|At the Australian War Memorial, shining on the dome above the ramparts|
photograph by great-grandniece, Dee Gargano 23 April 2018 at 18.54
|Bruce and Sid, 1916|
Bruce was the youngest and 13th child of his father William Campbell; the 10th child and 7th son of his mother Rebecca Mary Wilkins. He was 20 years old when he enlisted for service with his brothers Charles Douglas (Chad), Sidney Frederick and Henry John (Harry).
They took the train to Brisbane to register for the 9th Battalion, Queensland's first. Eldest brother Charles was discharged before departure. After serving in France from 1916, only Harry and Sid returned home.
|Original Brookwood Cemetery |
Bruce was wounded in action on 6 May 1917 during the second battle at Bullecourt. He was paralysed by gunfire and shipped to the National Hospital in London, where he died a month later.
|Thy Will Be Done|
The family's devastation is recorded in two places - Port Macquarie, near to Rollands Plains where Bruce was born in 1896 - and Tweed Heads, the border town from which Bruce and his brothers caught the train to Brisbane.

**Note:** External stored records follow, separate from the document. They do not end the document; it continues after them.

(* ===== verification/Sim.v ===== *)
(** The host-side virtual radio ([src/sim.rs]): transmit appends the CRC and
    whitens, receive de-whitens and checks. *)

From stdpp Require Import base numbers list.
From S2P Require Import Prelude Errors Crc Whiten.

(** ** The source's definitions *)

Definition MAX_PACKET_LEN : nat := 255 + 2 + 3.

Record Packet := mkPacket {
  pkt_channel : Z;
  pkt_bytes : list Z;    (* [u8; MAX_PACKET_LEN] *)
  pkt_len : nat
}.

Record RxPacket := mkRxPacket {
  rx_pdu : list Z;       (* [u8; MAX_PACKET_LEN] *)
  rx_len : nat
}.

Record VirtualRadio := mkVirtualRadio { vr_channel : Z }.

Definition transmit (self : VirtualRadio) (pdu : list Z)
    : outcome (result Packet Error) :=
  if (MAX_PACKET_LEN <? length pdu + 3)%nat then Ret (Err BufferTooSmall) else
  let bytes := replicate MAX_PACKET_LEN 0 in
  let! bytes := copy_at bytes 0 (length pdu) pdu in
  let! tail := slice_from bytes (length pdu) in
  let? tail := append_crc pdu tail in
  let! bytes := copy_at bytes (length pdu) (length bytes) tail in
  let total := (length pdu + 3)%nat in
  let! head := slice_to bytes total in
  let! bytes := copy_at bytes 0 total (whiten head (vr_channel self)) in
  Ret (Ok (mkPacket (vr_channel self) bytes total)).

Definition receive (self : VirtualRadio) (packet : Packet)
    : outcome (result RxPacket Error) :=
  if (pkt_len packet <? 3)%nat then Ret (Err InvalidLength) else
  let buf := replicate MAX_PACKET_LEN 0 in
  let! src := slice_to (pkt_bytes packet) (pkt_len packet) in
  let! buf := copy_at buf 0 (pkt_len packet) src in
  let! head := slice_to buf (pkt_len packet) in
  let! buf := copy_at buf 0 (pkt_len packet) (whiten head (vr_channel self)) in
  let! head := slice_to buf (pkt_len packet) in
  if negb (check head) then Ret (Err CrcMismatch) else
  let! len := sub_usize (pkt_len packet) 3 in
  Ret (Ok (mkRxPacket buf len)).

Definition loopback (pdu : list Z) (channel : Z) : outcome (result RxPacket Error) :=
  let radio := mkVirtualRadio channel in
  let? packet := transmit radio pdu in
  receive radio packet.

(** ** Specification *)

(** What is on the air: the valid bytes of a packet. *)
Definition on_air (p : Packet) : list Z := take (pkt_len p) (pkt_bytes p).

(** The PDU a receiver hands up. *)
Definition received (r : RxPacket) : list Z := take (rx_len r) (rx_pdu r).

Definition wf_packet (p : Packet) : Prop :=
  length (pkt_bytes p) = MAX_PACKET_LEN /\ (pkt_len p <= MAX_PACKET_LEN)%nat /\
  bytes (pkt_bytes p).

(** A packet hit by an error pattern on its valid bytes. *)
Definition corrupt (p : Packet) (e : list Z) : Packet :=
  mkPacket (pkt_channel p) (xor_bytes (on_air p) e ++ drop (pkt_len p) (pkt_bytes p))
    (pkt_len p).

(** The receive path on the bytes on the air. *)
Definition receive_spec (channel : Z) (air : list Z) : result (list Z) Error :=
  if (length air <? 3)%nat then Err InvalidLength else
  let l := whiten air channel in
  if check l then Ok (take (length air - 3) l) else Err CrcMismatch.

(** The residue that the keystream difference [l] leaves after [n] bytes,
    as a running CRC register with zero initial value. *)
Fixpoint diff_residues (n : nat) (l r : Z) : bool :=
  match n with
  | O => true
  | S n =>
      let r := crc24_byte r (key_byte l) in
      negb (r =? 0) && diff_residues n (key_next l) r
  end.

(** ** Transmit and receive, characterised *)

Lemma transmit_Ok channel pdu : (length pdu <= 257)%nat ->
  exists rest, length rest = (257 - length pdu)%nat /\ bytes rest /\
  transmit (mkVirtualRadio channel) pdu =
  Ret (Ok (mkPacket channel (whiten (pdu ++ crc_bytes pdu) channel ++ rest)
    (length pdu + 3))).
Proof.
  intros Hl. unfold transmit, MAX_PACKET_LEN. cbn [vr_channel].
  rewrite (proj2 (Nat.ltb_ge _ _)) by lia.
  exists (replicate (257 - length pdu) 0).
  split; [by rewrite length_replicate|]. split; [apply bytes_replicate_0|].
  rewrite copy_at_Ret by len. rewrite obind_Ret, take_0, app_nil_l.
  rewrite slice_from_Ret by len.
  rewrite obind_Ret, drop_app_length, drop_replicate.
  rewrite append_crc_Ok by len. cbn [try_bind]. rewrite drop_replicate.
  assert (Hc : length (crc_bytes pdu) = 3%nat) by done.
  rewrite copy_at_Ret by len. rewrite obind_Ret, take_app_length.
  rewrite (drop_ge (pdu ++ replicate _ 0)), app_nil_r by len.
  rewrite slice_to_Ret by len. rewrite obind_Ret, app_assoc.
  replace (length pdu + 3)%nat with (length (pdu ++ crc_bytes pdu)) by len.
  rewrite take_app_length. rewrite copy_at_Ret by len.
  rewrite obind_Ret, take_0, app_nil_l, drop_app_length.
  do 5 f_equal. lia.
Qed.

Lemma transmit_too_long channel pdu : (257 < length pdu)%nat ->
  transmit (mkVirtualRadio channel) pdu = Ret (Err BufferTooSmall).
Proof.
  intros Hl. unfold transmit, MAX_PACKET_LEN.
  by rewrite (proj2 (Nat.ltb_lt _ _)) by lia.
Qed.

(** [receive] depends on the valid bytes only, and never panics on a packet
    within its buffer. *)
Lemma receive_refines channel p :
  length (pkt_bytes p) = MAX_PACKET_LEN -> (pkt_len p <= MAX_PACKET_LEN)%nat ->
  exists r, receive (mkVirtualRadio channel) p = Ret r /\
  match r with
  | Ok rx => receive_spec channel (on_air p) = Ok (received rx) /\
             rx_len rx = (pkt_len p - 3)%nat
  | Err e => receive_spec channel (on_air p) = Err e
  end.
Proof.
  intros Hb Hl. unfold receive, receive_spec. cbn [vr_channel].
  assert (Ho : length (on_air p) = pkt_len p) by (unfold on_air; len).
  rewrite Ho. destruct (Nat.ltb_spec (pkt_len p) 3); [by eexists|].
  rewrite slice_to_Ret by lia. rewrite obind_Ret. fold (on_air p).
  unfold MAX_PACKET_LEN in *.
  rewrite copy_at_Ret by len. rewrite obind_Ret, take_0, app_nil_l, drop_replicate.
  rewrite slice_to_Ret by len. rewrite obind_Ret.
  rewrite <- Ho, take_app_length.
  rewrite copy_at_Ret by len. rewrite obind_Ret, take_0, app_nil_l, drop_app_length.
  rewrite slice_to_Ret by len. rewrite obind_Ret.
  rewrite (take_app_le (whiten _ _)), (take_ge (whiten _ _)) by len.
  destruct (check (whiten (on_air p) channel)); cbn [negb]; [|by eexists].
  unfold sub_usize. rewrite (proj2 (Nat.leb_le _ _)) by lia. rewrite obind_Ret.
  eexists. split; [done|]. unfold received. cbn [rx_len rx_pdu].
  split; [|lia]. by rewrite take_app_le by len.
Qed.

Lemma receive_spec_Ret channel p l : wf_packet p ->
  receive_spec channel (on_air p) = Ok l ->
  exists rx, receive (mkVirtualRadio channel) p = Ret (Ok rx) /\ received rx = l.
Proof.
  intros (Hb & Hl & _) Hs.
  destruct (receive_refines channel p Hb Hl) as ([rx|e] & -> & H).
  - destruct H as [H _]. rewrite Hs in H. simplify_eq. by eexists.
  - congruence.
Qed.

Lemma receive_spec_Err channel p e : wf_packet p ->
  receive_spec channel (on_air p) = Err e ->
  receive (mkVirtualRadio channel) p = Ret (Err e).
Proof.
  intros (Hb & Hl & _) Hs.
  destruct (receive_refines channel p Hb Hl) as ([rx|e'] & -> & H).
  - destruct H as [H _]. congruence.
  - congruence.
Qed.

(** ** What the air does to a packet *)

Lemma air_wf channel pdu rest : bytes pdu -> bytes rest ->
  (length pdu <= 257)%nat -> length rest = (257 - length pdu)%nat ->
  let p := mkPacket channel (whiten (pdu ++ crc_bytes pdu) channel ++ rest)
             (length pdu + 3) in
  wf_packet p /\ on_air p = whiten (pdu ++ crc_bytes pdu) channel.
Proof.
  intros Hp Hr Hl Hrl p. assert (Hc : length (crc_bytes pdu) = 3%nat) by done.
  assert (bytes (pdu ++ crc_bytes pdu)) by (apply bytes_app; auto with ble).
  split.
  - unfold wf_packet, p, MAX_PACKET_LEN. cbn [pkt_bytes pkt_len].
    split; [len|]. split; [lia|]. apply bytes_app. auto with ble.
  - unfold on_air, p. cbn [pkt_bytes pkt_len].
    rewrite take_app_le, take_ge by len. done.
Qed.

(** Transmission succeeds exactly within the packet size, and puts the
    whitened PDU and CRC on the air. *)
Lemma transmit_on_air channel pdu : bytes pdu -> (length pdu <= 257)%nat ->
  exists p, transmit (mkVirtualRadio channel) pdu = Ret (Ok p) /\ wf_packet p /\
    on_air p = whiten (pdu ++ crc_bytes pdu) channel.
Proof.
  intros Hp Hl. destruct (transmit_Ok channel pdu Hl) as (rest & Hrl & Hr & ->).
  eexists. split; [done|]. by apply air_wf.
Qed.

Lemma corrupt_wf p e : wf_packet p -> bytes e -> length e = pkt_len p ->
  wf_packet (corrupt p e) /\ on_air (corrupt p e) = xor_bytes (on_air p) e.
Proof.
  intros (Hb & Hl & Hw) He Hle.
  assert (Ho : length (on_air p) = pkt_len p) by (unfold on_air; len).
  assert (Hx : length (xor_bytes (on_air p) e) = pkt_len p)
    by (rewrite xor_bytes_length; congruence).
  unfold wf_packet, corrupt. cbn [pkt_bytes pkt_len]. split.
  - split; [len|]. split; [done|]. apply bytes_app.
    unfold on_air. auto with ble.
  - unfold on_air at 1. cbn [pkt_bytes pkt_len]. rewrite <- Hx. apply take_app_length.
Qed.

Lemma receive_spec_sent channel pdu : bytes pdu ->
  receive_spec channel (whiten (pdu ++ crc_bytes pdu) channel) = Ok pdu.
Proof.
  intros Hp. assert (Hc : length (crc_bytes pdu) = 3%nat) by done.
  assert (bytes (pdu ++ crc_bytes pdu)) by (apply bytes_app; auto with ble).
  unfold receive_spec. rewrite whiten_involutive, check_appended by done.
  rewrite (proj2 (Nat.ltb_ge _ _)) by len. f_equal.
  rewrite whiten_length, length_app, Hc, Nat.add_sub. apply take_app_length.
Qed.

(** ** The wrong channel *)

(** [diff_residues] decides that no prefix of the keystream difference leaves
    a zero residue. *)
Lemma diff_residues_sound n l r m :
  diff_residues n l r = true -> (0 < m <= n)%nat ->
  fold_left crc24_byte (keystream m l) r <> 0.
Proof.
  revert l r m. induction n as [|n IH]; intros l r m Hd Hm; [lia|].
  cbn [diff_residues] in Hd. apply andb_prop in Hd as [H0 Hd].
  destruct m as [|m]; [lia|]. cbn [keystream]. rewrite fold_left_cons.
  destruct m as [|m].
  - apply negb_true_iff, Z.eqb_neq in H0. exact H0.
  - apply (IH _ _ (S m) Hd). lia.
Qed.

(** Every keystream difference of two channels, at every packet length. *)
Lemma diff_residues_table :
  forallb (fun k => diff_residues 260 (Z.of_nat k) 0) (seq 1 63) = true.
Proof. vm_compute. reflexivity. Qed.

(** The difference of two channels' registers. *)
Lemma channel_difference c1 c2 : 0 <= c1 < 64 -> 0 <= c2 < 64 -> c1 <> c2 ->
  0 < u16 (whitening_init c1) .^ u16 (whitening_init c2) < 64.
Proof.
  intros H1 H2 Hne.
  assert (Hw : forall c, 0 <= c < 64 -> u16 (whitening_init c) = 64 .^ c).
  { intros c Hc. rewrite u16_id by (pose proof (whitening_init_range c); ranges; lia).
    unfold whitening_init. change 0x3F with (Z.ones 6).
    rewrite Z.land_ones, Z.mod_small by lia. symmetry. apply Z.lxor_lor.
    apply Z.bits_inj'. intros i Hi. rewrite Z.land_spec, Z.bits_0.
    destruct (decide (i < 6)).
    - change 64 with (Z.shiftl 1 6). by rewrite Z.shiftl_spec_low by done.
    - rewrite (testbit_above c 6), andb_false_r by lia. done. }
  rewrite !Hw by done.
  replace (64 .^ c1 .^ (64 .^ c2)) with (c1 .^ c2).
  2:{ rewrite (Z.lxor_comm 64 c1), Z.lxor_assoc, <- (Z.lxor_assoc 64 64).
      by rewrite Z.lxor_nilpotent, Z.lxor_0_l. }
  pose proof (lxor_range c1 c2 6 ltac:(lia) H1 H2) as Hr.
  assert (c1 .^ c2 <> 0) by (rewrite Z.lxor_eq_0_iff; done).
  change (2 ^ 6) with 64 in Hr. lia.
Qed.

Lemma wrong_channel_check c1 c2 l :
  0 <= c1 < 64 -> 0 <= c2 < 64 -> c1 <> c2 -> bytes l -> (length l <= 260)%nat ->
  check l = true -> check (whiten (whiten l c1) c2) = false.
Proof.
  intros H1 H2 Hne Hb Hl Hc. rewrite whiten_twice by done.
  pose proof (channel_difference c1 c2 H1 H2 Hne) as Hd.
  set (d := u16 (whitening_init c1) .^ u16 (whitening_init c2)) in *.
  assert (Hk : bytes (keystream (length l) d))
    by (apply keystream_bytes; unfold is_lfsr; lia).
  rewrite check_corrupted by (rewrite ?keystream_length; done).
  apply Z.eqb_neq.
  pose proof (crc24_fold _ 0 Hk ltac:(lia)) as Hf.
  rewrite keystream_length, Z.lxor_0_r in Hf. rewrite <- Hf.
  pose proof diff_residues_table as Ht. rewrite List.forallb_forall in Ht.
  assert (Hin : In (Z.to_nat d) (seq 1 63)) by (apply in_seq; lia).
  apply Ht in Hin. rewrite Z2Nat.id in Hin by lia.
  apply (diff_residues_sound 260 d 0 _ Hin).
  destruct l as [|b l]; [discriminate Hc | cbn [length] in *; lia].
Qed.

(** ** Properties *)

(** Loopback is the identity: for every channel and every PDU of at most
    257 bytes, transmit then receive on the same channel hands up exactly the
    PDU; a longer PDU is refused with [BufferTooSmall]. Nothing panics. *)
Lemma loopback_identity pdu channel : bytes pdu ->
  if (length pdu <=? 257)%nat
  then exists rx, loopback pdu channel = Ret (Ok rx) /\ received rx = pdu
  else loopback pdu channel = Ret (Err BufferTooSmall).
Proof.
  intros Hp. unfold loopback. destruct (Nat.leb_spec (length pdu) 257).
  - destruct (transmit_on_air channel pdu) as (p & -> & Hw & Ho); [done..|].
    cbn [try_bind]. apply receive_spec_Ret; [done|]. rewrite Ho.
    by apply receive_spec_sent.
  - by rewrite transmit_too_long.
Qed.

(** A receiver on another channel never accepts a packet: for any two
    different channels and any PDU that fits, [receive] reports
    [CrcMismatch]. The CRC of the whitening difference is nonzero at every
    packet length, so the rejection does not depend on the data. *)
Theorem wrong_channel_rejected pdu c1 c2 p :
  bytes pdu -> 0 <= c1 < 64 -> 0 <= c2 < 64 -> c1 <> c2 ->
  transmit (mkVirtualRadio c1) pdu = Ret (Ok p) ->
  receive (mkVirtualRadio c2) p = Ret (Err CrcMismatch).
Proof.
  intros Hp H1 H2 Hne Ht.
  assert (Hl : (length pdu <= 257)%nat).
  { destruct (Nat.le_gt_cases (length pdu) 257); [done|].
    by rewrite transmit_too_long in Ht by done. }
  destruct (transmit_on_air c1 pdu Hp Hl) as (p' & Ht' & Hw & Ho).
  rewrite Ht in Ht'. simplify_eq. apply receive_spec_Err; [done|].
  assert (Hc : length (crc_bytes pdu) = 3%nat) by done.
  unfold receive_spec. rewrite Ho, (proj2 (Nat.ltb_ge _ _)) by len.
  rewrite wrong_channel_check; [done..| | |].
  - apply bytes_app. auto with ble.
  - len.
  - by apply check_appended.
Qed.


(** A burst of up to 24 flipped bits on the air is always caught: the
    receiver reports [CrcMismatch]. *)
Theorem burst_on_air_rejected pdu channel p e :
  bytes pdu -> transmit (mkVirtualRadio channel) pdu = Ret (Ok p) ->
  bytes e -> length e = pkt_len p -> burst24 e ->
  receive (mkVirtualRadio channel) (corrupt p e) = Ret (Err CrcMismatch).
Proof.
  intros Hp Ht He Hle Hbu.
  assert (Hl : (length pdu <= 257)%nat).
  { destruct (Nat.le_gt_cases (length pdu) 257); [done|].
    by rewrite transmit_too_long in Ht by done. }
  destruct (transmit_on_air channel pdu Hp Hl) as (p' & Ht' & Hw & Ho).
  rewrite Ht in Ht'. simplify_eq.
  destruct (corrupt_wf p' e Hw He Hle) as [Hwc Hoc].
  apply receive_spec_Err; [done|]. rewrite Hoc, Ho.
  assert (Hpc : bytes (pdu ++ crc_bytes pdu)) by (apply bytes_app; auto with ble).
  assert (Hc : length (crc_bytes pdu) = 3%nat) by done.
  assert (Hel : length e = length (pdu ++ crc_bytes pdu)).
  { destruct Hw as (Hb & Hpl & _). apply (f_equal length) in Ho.
    unfold on_air in Ho. revert Ho. len. }
  unfold receive_spec. rewrite xor_bytes_length by len.
  rewrite (proj2 (Nat.ltb_ge _ _)) by len.
  rewrite whiten_xor, whiten_involutive by (auto with ble; len).
  rewrite check_corrupted by (done || by apply check_appended).
  rewrite <- Hel. by rewrite (proj2 (Z.eqb_neq _ _) (burst24_residue e He Hbu)).
Qed.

The Port Macquarie Library has commemorated the service of its town's sons by reaffirming the dedicated World War I Memorial. 'The Memorial was built by public subscription and was officially unveiled in April 1921. Atop the memorial sits a world globe bearing the words "They Crossed the Ocean".
|At Port Macquarie|
The associated website commemorates the people behind those names. It is not intended, nor does it claim, to be a definitive biographical source. The information has been researched using publicly available information sources and, in some cases, information contributed by relatives. The scope of the website is strictly limited to the names on the Port Macquarie War Memorial.'
For the Campbell family and its most courageous son, this is a deeply moving tribute and recognition of painful contribution.
|The altar, Presbyterian Church|
|Presbyterian Church, Tweed Heads|
In a time when large families were common, it was usual practice for names to be inherited down the generations. Two generations passed before his mother and sisters would allow a great-grandson to be named for this dutiful young man.